It was situated at a safe distance from Blackheath, luckily as many accidental explosions occurred over the years. The reality of what was being produced in Chilworth was shown in about 1763 when an explosion destroyed the tower of St. Martha’s Church. In 1867, another explosion killed two men and later in 1901, six men lost their lives after a man slipped on his hob-nailed boots, a spark ignited, and the explosion was fatal. In 1913 a further large explosion and rules were tightened, suitable footwear and uniforms became regulation to avoid any further accidents.
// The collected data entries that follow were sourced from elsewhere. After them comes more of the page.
(* ===== verification/InputGate.v ===== *)
(** * Input gates

    Models [crates/restream-engine/src/input_gate.rs] (the gate that decides whether an
    input's packets reach the pipeline's ring, and the map of its timestamps), and the
    three forwarders that use it: [forward_ingest_packets] of [srt/ingest_packets.rs],
    the packet path of [rtmp/ingest_media.rs] and [forward_batch] of
    [ingest_publisher.rs].  The gate is one atomic word shared by the forwarding threads
    and the engine; its interleavings are a step relation. *)

From S2P Require Import Prelude Media Queues.

Open Scope Z_scope.

(** ** The gate word *)

Definition STANDBY : Z := 0.
Definition AWAITING_KEYFRAME : Z := 1.
Definition ACTIVE : Z := 2.
Definition STATE_MASK : Z := 3.
Definition IN_FLIGHT_ONE : Z := 4.

Inductive InputForwardState := FStandby | FAwaitingKeyframe | FActive.
#[global] Instance InputForwardState_eq_dec : EqDecision InputForwardState.
Proof. solve_decision. Defined.

Inductive InputPacketBoundary := VideoKeyframe | ReplayReady | OtherPacket.
#[global] Instance InputPacketBoundary_eq_dec : EqDecision InputPacketBoundary.
Proof. solve_decision. Defined.

Definition gate_state (word : Z) : InputForwardState :=
  let state := word .& STATE_MASK in
  if state =? STANDBY then FStandby
  else if state =? AWAITING_KEYFRAME then FAwaitingKeyframe
  else if state =? ACTIVE then FActive
  else FStandby.

(** [current & !STATE_MASK] *)
Definition in_flight_part (word : Z) : Z := Z.ldiff word STATE_MASK.

(** The body of the loop of [try_enter]: the word to install and whether entering
    promotes the input, or [None] when the packet is refused. *)
Definition enter_next (boundary : InputPacketBoundary) (current : Z) : option (Z * bool) :=
  let state := current .& STATE_MASK in
  let granted (activated : bool) :=
    let next_state := if activated then ACTIVE else state in
    (fun n => (n .| next_state, activated)) <$> checked_u 64 (in_flight_part current + IN_FLIGHT_ONE) in
  if state =? STANDBY then None
  else if state =? AWAITING_KEYFRAME
  then if bool_decide (boundary = OtherPacket) then None else granted true
  else if state =? ACTIVE then granted false
  else None.

(** The word [set_state] installs. *)
Definition set_next (state current : Z) : Z := in_flight_part current .| state.

(** [try_enter], [set_state] and the drop of a lease, alone. *)
Definition try_enter (boundary : InputPacketBoundary) (word : Z) : Z * option bool :=
  match enter_next boundary word with
  | Some (next, activated) => (next, Some activated)
  | None => (word, None)
  end.
Definition activate (word : Z) : Z := set_next ACTIVE word.
Definition arm_for_promotion (word : Z) : Z := set_next AWAITING_KEYFRAME word.
Definition demote (word : Z) : Z := set_next STANDBY word.
Definition drop_lease (word : Z) : Z := as_u64 (word - IN_FLIGHT_ONE).

(** ** Timestamps *)

Record InputTimestampMapper := mk_InputTimestampMapper { initialized : bool; offset_ms : Z }.
Definition InputTimestampMapper_default : InputTimestampMapper := mk_InputTimestampMapper false 0.

Definition with_times (p : MediaPacket) (pts_ dts_ : Z) : MediaPacket :=
  mk_MediaPacket (media_type p) (format p) (is_keyframe p) (track_index p) pts_ dts_ (payload p).

Definition map_packet (self : InputTimestampMapper) (packet : MediaPacket) (activated : bool)
    (last_forwarded_dts : Z) : InputTimestampMapper * MediaPacket :=
  let self :=
    if activated || negb (initialized self) then
      mk_InputTimestampMapper true
        (if activated then
           if last_forwarded_dts =? i64_MIN then 0
           else sat_i 64 (sat_i 64 (last_forwarded_dts + 1) - dts packet)
         else 0)
    else self in
  (self, with_times packet (sat_i 64 (pts packet + offset_ms self))
           (sat_i 64 (dts packet + offset_ms self))).

(** [packets.iter().max_by_key(|packet| packet.dts)] and [record_forwarded]. *)
Definition record_forwarded (packet : MediaPacket) (last_forwarded_dts : Z) : Z :=
  Z.max last_forwarded_dts (dts packet).
Definition max_dts (packets : list MediaPacket) : option MediaPacket :=
  fold_left (fun best p => match best with
                           | Some b => if dts p <? dts b then Some b else Some p
                           | None => Some p
                           end) packets None.
Definition record_batch (packets : list MediaPacket) (last_forwarded_dts : Z) : Z :=
  match max_dts packets with
  | Some last => record_forwarded last last_forwarded_dts
  | None => last_forwarded_dts
  end.

Definition record_keyframe (times : list Z) (pts_ : Z) : list Z :=
  let times := times ++ [pts_] in
  if (30 <? length times)%nat then drop 1 times else times.
Definition record_keyframes (times : list Z) (packets : list MediaPacket) : list Z :=
  fold_left (fun times p => if is_video_keyframe p then record_keyframe times (pts p) else times)
    packets times.

(** ** Forwarders *)

(** What an input forwards through: its gate and the last decoding time forwarded on the
    pipeline, with what was pushed to the ring and to the preview ring. *)
Record Target := mk_Target {
  t_gate : Z;
  t_last_dts : Z;
  t_ring : list MediaPacket;
  t_preview : option (list MediaPacket);
  t_keyframes : list Z;
}.
Definition push_preview (packets : list MediaPacket) (t : Target) : Target :=
  mk_Target (t_gate t) (t_last_dts t) (t_ring t) ((fun l => l ++ packets) <$> t_preview t) (t_keyframes t).
Definition set_gate (word : Z) (t : Target) : Target :=
  mk_Target word (t_last_dts t) (t_ring t) (t_preview t) (t_keyframes t).
Definition publish_batch (packets : list MediaPacket) (t : Target) : Target :=
  mk_Target (drop_lease (t_gate t)) (record_batch packets (t_last_dts t)) (t_ring t ++ packets)
    (t_preview t) (record_keyframes (t_keyframes t) packets).

Definition batch_boundary (packets : list MediaPacket) : InputPacketBoundary :=
  if existsb is_video_keyframe packets then VideoKeyframe else OtherPacket.

(** The loop that maps a batch; [activated] of the packet at each index. *)
Fixpoint map_batch (self : InputTimestampMapper) (packets : list MediaPacket) (index : nat)
    (activated : nat -> bool) (last_forwarded_dts : Z) : InputTimestampMapper * list MediaPacket :=
  match packets with
  | [] => (self, [])
  | p :: rest =>
      let '(self, p) := map_packet self p (activated index) last_forwarded_dts in
      let '(self, rest) := map_batch self rest (S index) activated last_forwarded_dts in
      (self, p :: rest)
  end.

(** The state an owner keeps for one input. *)
Record Forwarder := mk_Forwarder { fw_mapper : InputTimestampMapper; fw_standby : StandbyGopCache }.

Definition forward_ingest_packets (packets : list MediaPacket) (f : Forwarder) (t : Target)
  : Forwarder * Target :=
  let t := push_preview packets t in
  let publish (activated : bool) (packets : list MediaPacket) (standby : StandbyGopCache) (t : Target) :=
    let '(mapper, packets) :=
      map_batch (fw_mapper f) packets 0 (fun index => activated && (index =? 0)%nat) (t_last_dts t) in
    (mk_Forwarder mapper standby, publish_batch packets t) in
  if bool_decide (gate_state (t_gate t) = FActive) then
    match try_enter (batch_boundary packets) (t_gate t) with
    | (_, None) => (f, t)
    | (word, Some activated) => publish activated packets (fw_standby f) (set_gate word t)
    end
  else
    let standby := fold_left gop_push packets (fw_standby f) in
    let boundary := if is_replay_ready standby then ReplayReady else OtherPacket in
    match try_enter boundary (t_gate t) with
    | (_, None) => (mk_Forwarder (fw_mapper f) standby, t)
    | (word, Some activated) =>
        let '(replay, standby) := take_replay standby in
        publish activated replay standby (set_gate word t)
    end.

Definition promotion_header (t : MediaType) (payload_ : bytes) (timestamp : Z) : MediaPacket :=
  mk_MediaPacket t Flv false 0 timestamp timestamp payload_.
Definition push_promotion_headers (headers : option bytes * option bytes) (timestamp : Z)
  : list MediaPacket :=
  match headers.1 with Some p => [promotion_header Video p timestamp] | None => [] end
  ++ match headers.2 with Some p => [promotion_header Audio p timestamp] | None => [] end.

Definition push_ring (packets : list MediaPacket) (t : Target) : Target :=
  mk_Target (t_gate t) (t_last_dts t) (t_ring t ++ packets) (t_preview t) (t_keyframes t).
The Doomsday Book records some form of a mill in the area, probably on the site of a medieval corn mill. There is also mention of a corn and fulling mill in documents dated around 1589.


In 1625, the East India Company leased the site from Sir Edward Randyll, Lord of The Manor of Chilworth. They imported Salt-Petre from India to be processed at the Works.


The East India Company only survived in Chilworth for around ten years until Collins and Cornwell took over the ownership of the company. At one point they were appointed the sole suppliers of gunpowder to King Charles 1. The Crown provided funds for the development of the site and during the Civil War of 1642-1652 the Chilworth Works were employed in the cause for Parliament.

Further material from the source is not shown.